E do nada agora me lembrei de que quando fui me inscrever para a SPET eu pensava em fazer atuação. Não porque eu goste de atuar. Mas é a primeira coisa que a gente pensa. Mas lembrei que fiz atuação a minha vida inteira. E só sabia naquela época que eu ainda não tinha encontrado em nenhum curso o tipo de atuação que eu queria e que talvez fosse naquele lugar novo, nesta escola... Porque eu simplesmente não queria ficar sem o teatro. E quando cheguei para fazer a minha inscrição eu coloquei Dramaturgia. Eu não sei. Mas na hora eu pensei que deveria tentar uma outra coisa. E como nenhum dos outros cursos pareciam me encontrar eu escolhi este.
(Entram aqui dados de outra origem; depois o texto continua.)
(** ** Writing *)

(** No bridge is above itself. *)
Lemma set_dev_coherent_self s n d d' :
  pci_ok s → devs s !! n = Some d → d_static d' = d_static d → io_regions d' = io_regions d →
  same_at map_regs (config d) (config d') → dev_coherent s n → dev_coherent (set_dev s n d') n.
Proof.
  intros [Hs _ _] Hd He Hr Hm Hc.
  eapply (dev_coherent_ext s _ n d d'); try done; [by eapply set_dev_statics|apply set_dev_eq|].
  intros p y y' Hf Hy. cbn. rewrite lookup_insert_Some. intros [[-> <-]|[_ Hy']]; [|simplify_eq; done].
  destruct (feeds_sec s p _ Hs Hf) as (x&j&Hx&_&Hlt). rewrite Hd in Hx. apply (inj Some) in Hx as <-. lia.
Qed.

(** What a write to device [n] leaves: its registers are written, its regions are
    in place, and so are those of the other devices unless it is a bridge above
    them whose windows moved. *)
Record config_written (l addr val : Z) (n : nat) d s s' : Prop := {
  cw_dev : ∃ d1 d', written l addr val d d1 ∧ dev_remap d1 d' ∧ devs s' = <[n := d']> (devs s);
  cw_statics : statics s' = statics s;
  cw_ok : pci_ok s';
  cw_self : dev_coherent s n → dev_coherent s' n;
  cw_other m : m ≠ n → dev_coherent s m →
    (∀ x d', devs s !! m = Some x → feeds s n (dev_bus x) → devs s' !! n = Some d' →
      same_at win_regs (config d) (config d')) → dev_coherent s' m;
}.

(** Everything up to the last statement of [pci_default_write_config], which leaves
    the buses alone. *)
Lemma write_config_wp s n d addr val l Q :
  pci_ok s → devs s !! n = Some d → 0 ≤ addr < 256 → 1 ≤ l ≤ 4 →
  (∀ s2, config_written l addr val n d s s2 → buses s2 = buses s →
    wp (if range_covers_byte addr l PCI_COMMAND then pci_update_irq_disabled n (pci_irq_disabled d) else mret ()) Q s2) →
  wp (pci_default_write_config n addr val l) Q s.
Proof.
  intros Hok Hd Ha Hl HQ. pose proof (po_static _ Hok) as Hs. pose proof (po_dyn _ Hok _ _ Hd) as Hdyn.
  destruct (ok_dev s Hs _ _ Hd) as (Hst&_). pose proof (so_masks _ Hst) as Hm.
  unfold pci_default_write_config. apply wp_bind, (wp_pdev n d); [done|]. cbv zeta.
  apply wp_bind. eapply wp_mono; [apply write_config_loop_wp; done || lia|].
  intros d1 ? [-> Hw]. rewrite Z2Nat.id in Hw by lia.
  pose proof (written_static _ _ _ _ _ Hw) as Est. pose proof (written_dyn _ _ _ _ _ Hm Hdyn Hw) as Hdyn1.
  apply wp_bind, wp_put_pdev. set (s1 := set_dev s n d1).
  assert (pci_ok s1) as Hok1 by (by eapply set_dev_ok).
  assert (statics s1 = statics s) as Es1 by (by eapply set_dev_statics).
  assert (devs s1 !! n = Some d1) as Hd1 by apply set_dev_eq.
  fold (touches_maps addr l). apply wp_bind.
  apply (wp_mono _ (λ _ s2, refresh s1 s2 ∧ (∀ m, m ≠ n → devs s2 !! m = devs s1 !! m) ∧
    (dev_coherent s n → dev_coherent s2 n))).
  { destruct (touches_maps addr l) eqn:Et.
    - eapply wp_mono; [by eapply pci_update_mappings_wp|]. intros [] s2 (Hr&Hn&Hne). split_and!; [|done|done].
      split; [done|]. intros m Hc. destruct (decide (m = n)) as [->|]; [done|].
      eapply remap_coherent; eauto using po_static.
    - apply wp_ret. split_and!; [apply refresh_refl|done|]. apply set_dev_coherent_self with (d := d); try done.
      + by rewrite (wr_rest _ _ _ _ _ Hw).
      + by eapply untouched_maps. }
  intros [] s2 (Hr2&Hne2&Hc2). destruct (remap_dev_fwd _ _ _ _ (rf_remap _ _ Hr2) Hd1) as (d2&Hd2&Hdd2).
  apply HQ; [|apply (rm_buses _ _ (rf_remap _ _ Hr2))]. split.
  - exists d1, d2. split_and!; [done..|]. apply map_eq. intros m.
    destruct (decide (m = n)) as [->|]; [by rewrite lookup_insert_eq|].
    rewrite Hne2 by done. cbn. by rewrite !lookup_insert_ne by done.
  - by rewrite (remap_statics _ _ (rf_remap _ _ Hr2)).
  - eapply remap_ok; [apply Hr2|done].
  - done.
  - intros m Hmn Hc Hwin. apply Hr2. eapply set_dev_coherent_ne; try done. intros x Hx Hf.
    rewrite <- (proj1 (dev_remap_config _ _ Hdd2)). by eapply Hwin.
Qed.

Lemma config_written_counts l addr val n d s s2 s3 :
  config_written l addr val n d s s2 → counts s2 s3 → config_written l addr val n d s s3.
Proof.
  intros [(d1&d2&Hw&Hdd&Ed2) Es Hok Hself Hother] Hc. pose proof (ct_devs _ _ Hc) as Ed3. split.
  - exists d1, d2. split_and!; [done..|by rewrite Ed3].
  - by rewrite (ct_statics _ _ Hc).
  - by eapply counts_ok.
  - intros Hn. apply (counts_coherent _ _ _ Hc); [apply Hok|auto].
  - intros m Hmn Hcm Hwin. apply (counts_coherent _ _ _ Hc); [apply Hok|].
    apply Hother; [done..|]. by rewrite Ed3 in Hwin.
Qed.

Lemma pci_default_write_config_wp s n d addr val l :
  pci_ok s → devs s !! n = Some d → 0 ≤ addr < 256 → 1 ≤ l ≤ 4 →
  wp (pci_default_write_config n addr val l) (λ _ s', config_written l addr val n d s s') s.
Proof.
  intros Hok Hd Ha Hl. apply (write_config_wp s n d); [done..|]. intros s2 Hw _.
  apply (wp_mono _ (λ _, counts s2)); [|intros [] s3 Hc; by eapply config_written_counts].
  destruct (cw_dev _ _ _ _ _ _ _ Hw) as (d1&d2&_&_&Ed2). case_match; [|apply wp_ret, counts_refl].
  eapply pci_update_irq_disabled_wp; [apply Hw|by rewrite Ed2, lookup_insert_eq].
Qed.

Lemma config_written_kept l addr val n d s s' :
  pci_ok s → devs s !! n = Some d → sec_bus d = None → config_written l addr val n d s s' → kept s s'.
Proof.
  intros Hok Hd Hsec [_ Es Ok Hself Hother]. split; [done..|]. intros m Hc.
  destruct (decide (m = n)) as [->|]; [by apply Hself|]. apply Hother; [done..|].
  intros x d' Hx Hf _. destruct (feeds_sec s n _ (po_static _ Hok) Hf) as (y&j&Hy&Hj&_). congruence.
Qed.

(** ** Bridges *)

Lemma config_after_remap s s' n d' : remap s s' → devs s' !! n = Some d' →
  ∃ d, devs s !! n = Some d ∧ config d' = config d.
Proof.
  intros Hr Hd'. destruct (remap_dev _ _ _ _ Hr Hd') as (d&Hd&Hdd). exists d. split; [done|].
  apply (dev_remap_config _ _ Hdd).
Qed.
E saí chateada porque talvez tivesse cometido um equivoco e peguei o ônibus e então lembrei de algo que meu pai havia me dito depois de uma apresentação na minha adolescência. E ele foi me parabenizar pela peça e eu disse "É. Foi bom. Mas não é bem isso. Ainda não é isso." e então ele me disse que talvez não fosse esse o lugar que eu queria no teatro. Que haviam outros. Mas eu não entendia. Passei a entender depois do primeiro dia de aula na SPET. E agora já não entendo mais nada. Porque não tem prazer. E eu queria que o teatro fosse uma garrafa de vinho sem rolha.